What the task requires: From the records below, transcribe exactly the lines that begin at the line with "Proof. unfold Py.len." and end at the line with "induction s as [|c s IH]; intros cur Hcur;", both included.

Records for this exercise:
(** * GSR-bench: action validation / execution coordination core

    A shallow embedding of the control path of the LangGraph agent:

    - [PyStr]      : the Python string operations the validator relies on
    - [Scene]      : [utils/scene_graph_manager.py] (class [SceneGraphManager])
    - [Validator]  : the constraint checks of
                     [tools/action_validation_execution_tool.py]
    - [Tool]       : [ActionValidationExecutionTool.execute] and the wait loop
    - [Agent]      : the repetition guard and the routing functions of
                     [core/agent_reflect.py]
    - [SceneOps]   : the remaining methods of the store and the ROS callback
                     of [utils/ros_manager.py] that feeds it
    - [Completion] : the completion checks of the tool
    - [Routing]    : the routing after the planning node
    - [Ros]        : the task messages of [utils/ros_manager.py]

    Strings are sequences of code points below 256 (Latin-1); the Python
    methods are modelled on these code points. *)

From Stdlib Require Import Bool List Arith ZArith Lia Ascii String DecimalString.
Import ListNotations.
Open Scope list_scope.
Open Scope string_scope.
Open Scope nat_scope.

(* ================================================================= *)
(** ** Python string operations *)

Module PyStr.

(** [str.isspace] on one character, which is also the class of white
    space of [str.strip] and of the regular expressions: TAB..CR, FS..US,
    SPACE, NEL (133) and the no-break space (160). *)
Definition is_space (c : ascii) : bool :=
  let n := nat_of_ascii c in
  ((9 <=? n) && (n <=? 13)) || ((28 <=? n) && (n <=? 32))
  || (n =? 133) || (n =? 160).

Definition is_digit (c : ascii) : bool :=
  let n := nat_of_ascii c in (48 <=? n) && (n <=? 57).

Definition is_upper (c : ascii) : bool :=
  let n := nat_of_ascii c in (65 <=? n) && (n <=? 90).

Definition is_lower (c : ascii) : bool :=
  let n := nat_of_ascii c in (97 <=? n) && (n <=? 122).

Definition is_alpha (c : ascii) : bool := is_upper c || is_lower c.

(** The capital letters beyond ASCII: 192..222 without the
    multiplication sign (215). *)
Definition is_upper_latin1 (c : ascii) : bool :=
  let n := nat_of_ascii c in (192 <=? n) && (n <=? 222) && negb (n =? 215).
==
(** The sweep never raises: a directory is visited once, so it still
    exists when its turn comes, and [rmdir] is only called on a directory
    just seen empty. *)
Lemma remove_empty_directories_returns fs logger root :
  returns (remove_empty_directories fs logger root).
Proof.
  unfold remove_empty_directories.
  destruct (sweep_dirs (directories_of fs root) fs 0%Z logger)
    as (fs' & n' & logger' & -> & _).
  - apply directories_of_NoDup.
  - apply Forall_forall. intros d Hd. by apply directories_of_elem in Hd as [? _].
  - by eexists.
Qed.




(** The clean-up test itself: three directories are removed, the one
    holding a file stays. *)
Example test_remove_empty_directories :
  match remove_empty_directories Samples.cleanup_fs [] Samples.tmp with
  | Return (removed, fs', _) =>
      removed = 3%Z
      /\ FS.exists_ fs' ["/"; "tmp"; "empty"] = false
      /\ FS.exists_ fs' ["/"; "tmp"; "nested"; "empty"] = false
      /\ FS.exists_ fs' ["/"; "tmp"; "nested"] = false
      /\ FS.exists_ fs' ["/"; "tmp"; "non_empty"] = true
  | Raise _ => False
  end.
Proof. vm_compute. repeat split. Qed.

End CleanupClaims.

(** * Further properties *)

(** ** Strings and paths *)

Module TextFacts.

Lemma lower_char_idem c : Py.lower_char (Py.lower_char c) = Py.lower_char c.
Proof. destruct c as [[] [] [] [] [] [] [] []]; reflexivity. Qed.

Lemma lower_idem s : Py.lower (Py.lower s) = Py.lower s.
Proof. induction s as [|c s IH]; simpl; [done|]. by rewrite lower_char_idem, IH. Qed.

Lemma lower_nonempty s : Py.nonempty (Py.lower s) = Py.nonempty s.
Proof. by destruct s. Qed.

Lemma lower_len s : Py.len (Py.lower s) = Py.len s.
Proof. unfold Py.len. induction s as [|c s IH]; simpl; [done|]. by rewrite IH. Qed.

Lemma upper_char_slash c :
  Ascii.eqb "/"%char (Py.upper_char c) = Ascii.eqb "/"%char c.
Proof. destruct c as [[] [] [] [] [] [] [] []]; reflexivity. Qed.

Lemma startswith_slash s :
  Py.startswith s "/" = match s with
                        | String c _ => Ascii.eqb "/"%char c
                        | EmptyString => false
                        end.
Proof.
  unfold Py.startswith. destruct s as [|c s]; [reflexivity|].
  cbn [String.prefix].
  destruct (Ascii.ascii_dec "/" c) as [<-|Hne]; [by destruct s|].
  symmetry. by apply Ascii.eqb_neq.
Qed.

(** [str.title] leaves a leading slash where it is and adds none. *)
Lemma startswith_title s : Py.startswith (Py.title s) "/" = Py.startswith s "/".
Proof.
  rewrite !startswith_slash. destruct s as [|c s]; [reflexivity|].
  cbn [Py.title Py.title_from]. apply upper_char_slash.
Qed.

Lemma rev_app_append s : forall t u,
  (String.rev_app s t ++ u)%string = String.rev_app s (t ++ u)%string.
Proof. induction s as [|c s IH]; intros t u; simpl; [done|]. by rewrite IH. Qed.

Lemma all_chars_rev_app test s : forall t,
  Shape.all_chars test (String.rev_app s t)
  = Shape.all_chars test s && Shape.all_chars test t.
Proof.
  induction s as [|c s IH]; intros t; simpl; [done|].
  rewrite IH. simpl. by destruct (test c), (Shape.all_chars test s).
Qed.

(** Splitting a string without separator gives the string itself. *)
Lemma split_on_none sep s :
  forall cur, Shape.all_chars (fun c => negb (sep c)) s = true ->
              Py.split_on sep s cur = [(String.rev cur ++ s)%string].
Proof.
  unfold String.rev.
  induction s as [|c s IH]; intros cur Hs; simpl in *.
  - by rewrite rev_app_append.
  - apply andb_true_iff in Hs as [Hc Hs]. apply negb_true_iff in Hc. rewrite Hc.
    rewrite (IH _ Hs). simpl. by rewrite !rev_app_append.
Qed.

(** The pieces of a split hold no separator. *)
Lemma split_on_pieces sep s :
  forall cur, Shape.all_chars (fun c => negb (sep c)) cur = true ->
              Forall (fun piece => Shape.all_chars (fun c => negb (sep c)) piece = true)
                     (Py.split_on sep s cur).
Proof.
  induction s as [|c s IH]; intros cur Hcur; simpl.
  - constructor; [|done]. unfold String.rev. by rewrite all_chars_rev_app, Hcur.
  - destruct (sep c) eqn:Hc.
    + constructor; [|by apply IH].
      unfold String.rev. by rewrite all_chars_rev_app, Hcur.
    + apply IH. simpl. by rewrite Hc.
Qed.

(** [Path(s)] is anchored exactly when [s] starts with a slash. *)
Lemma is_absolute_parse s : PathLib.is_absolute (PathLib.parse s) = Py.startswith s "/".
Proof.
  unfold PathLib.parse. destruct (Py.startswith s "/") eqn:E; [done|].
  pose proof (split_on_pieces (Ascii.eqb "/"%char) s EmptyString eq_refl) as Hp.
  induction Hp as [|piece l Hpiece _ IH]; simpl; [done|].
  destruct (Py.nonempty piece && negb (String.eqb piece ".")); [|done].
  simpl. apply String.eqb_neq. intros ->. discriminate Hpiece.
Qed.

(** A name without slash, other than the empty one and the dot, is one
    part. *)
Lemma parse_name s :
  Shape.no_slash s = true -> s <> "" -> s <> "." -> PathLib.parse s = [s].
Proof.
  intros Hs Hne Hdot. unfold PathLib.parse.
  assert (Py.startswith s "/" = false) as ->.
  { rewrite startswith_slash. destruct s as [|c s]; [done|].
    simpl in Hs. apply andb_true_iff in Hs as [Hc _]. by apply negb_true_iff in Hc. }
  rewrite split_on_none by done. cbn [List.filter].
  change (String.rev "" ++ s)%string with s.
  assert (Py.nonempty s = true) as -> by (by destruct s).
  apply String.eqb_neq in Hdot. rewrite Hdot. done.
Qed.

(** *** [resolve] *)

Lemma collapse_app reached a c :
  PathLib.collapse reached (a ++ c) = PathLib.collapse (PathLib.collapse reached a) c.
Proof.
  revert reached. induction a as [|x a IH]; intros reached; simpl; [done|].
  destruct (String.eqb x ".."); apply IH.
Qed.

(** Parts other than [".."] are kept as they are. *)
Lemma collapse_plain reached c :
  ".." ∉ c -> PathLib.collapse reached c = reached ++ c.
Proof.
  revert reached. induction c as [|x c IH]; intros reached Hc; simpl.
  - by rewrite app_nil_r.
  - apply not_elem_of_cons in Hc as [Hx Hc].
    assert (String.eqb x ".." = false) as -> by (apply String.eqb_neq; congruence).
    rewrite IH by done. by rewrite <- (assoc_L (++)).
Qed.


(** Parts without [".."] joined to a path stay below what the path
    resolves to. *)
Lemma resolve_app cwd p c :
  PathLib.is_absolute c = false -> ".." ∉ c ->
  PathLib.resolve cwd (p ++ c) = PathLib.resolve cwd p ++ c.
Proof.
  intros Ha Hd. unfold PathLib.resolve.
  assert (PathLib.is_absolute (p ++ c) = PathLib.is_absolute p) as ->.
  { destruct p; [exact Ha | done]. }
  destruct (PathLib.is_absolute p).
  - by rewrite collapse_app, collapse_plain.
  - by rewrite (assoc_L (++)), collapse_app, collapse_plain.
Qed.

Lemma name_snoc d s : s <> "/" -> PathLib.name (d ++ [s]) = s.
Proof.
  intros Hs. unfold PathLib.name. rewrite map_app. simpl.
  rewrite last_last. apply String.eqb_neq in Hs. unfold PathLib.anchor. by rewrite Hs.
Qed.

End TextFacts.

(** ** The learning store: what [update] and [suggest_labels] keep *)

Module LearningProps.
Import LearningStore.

Output below:
Proof. unfold Py.len. induction s as [|c s IH]; simpl; [done|]. by rewrite IH. Qed.

Lemma upper_char_slash c :
  Ascii.eqb "/"%char (Py.upper_char c) = Ascii.eqb "/"%char c.
Proof. destruct c as [[] [] [] [] [] [] [] []]; reflexivity. Qed.

Lemma startswith_slash s :
  Py.startswith s "/" = match s with
                        | String c _ => Ascii.eqb "/"%char c
                        | EmptyString => false
                        end.
Proof.
  unfold Py.startswith. destruct s as [|c s]; [reflexivity|].
  cbn [String.prefix].
  destruct (Ascii.ascii_dec "/" c) as [<-|Hne]; [by destruct s|].
  symmetry. by apply Ascii.eqb_neq.
Qed.

(** [str.title] leaves a leading slash where it is and adds none. *)
Lemma startswith_title s : Py.startswith (Py.title s) "/" = Py.startswith s "/".
Proof.
  rewrite !startswith_slash. destruct s as [|c s]; [reflexivity|].
  cbn [Py.title Py.title_from]. apply upper_char_slash.
Qed.

Lemma rev_app_append s : forall t u,
  (String.rev_app s t ++ u)%string = String.rev_app s (t ++ u)%string.
Proof. induction s as [|c s IH]; intros t u; simpl; [done|]. by rewrite IH. Qed.

Lemma all_chars_rev_app test s : forall t,
  Shape.all_chars test (String.rev_app s t)
  = Shape.all_chars test s && Shape.all_chars test t.
Proof.
  induction s as [|c s IH]; intros t; simpl; [done|].
  rewrite IH. simpl. by destruct (test c), (Shape.all_chars test s).
Qed.

(** Splitting a string without separator gives the string itself. *)
Lemma split_on_none sep s :
  forall cur, Shape.all_chars (fun c => negb (sep c)) s = true ->
              Py.split_on sep s cur = [(String.rev cur ++ s)%string].
Proof.
  unfold String.rev.
  induction s as [|c s IH]; intros cur Hs; simpl in *.
  - by rewrite rev_app_append.
  - apply andb_true_iff in Hs as [Hc Hs]. apply negb_true_iff in Hc. rewrite Hc.
    rewrite (IH _ Hs). simpl. by rewrite !rev_app_append.
Qed.

(** The pieces of a split hold no separator. *)
Lemma split_on_pieces sep s :
  forall cur, Shape.all_chars (fun c => negb (sep c)) cur = true ->
              Forall (fun piece => Shape.all_chars (fun c => negb (sep c)) piece = true)
                     (Py.split_on sep s cur).
Proof.
  induction s as [|c s IH]; intros cur Hcur; simpl.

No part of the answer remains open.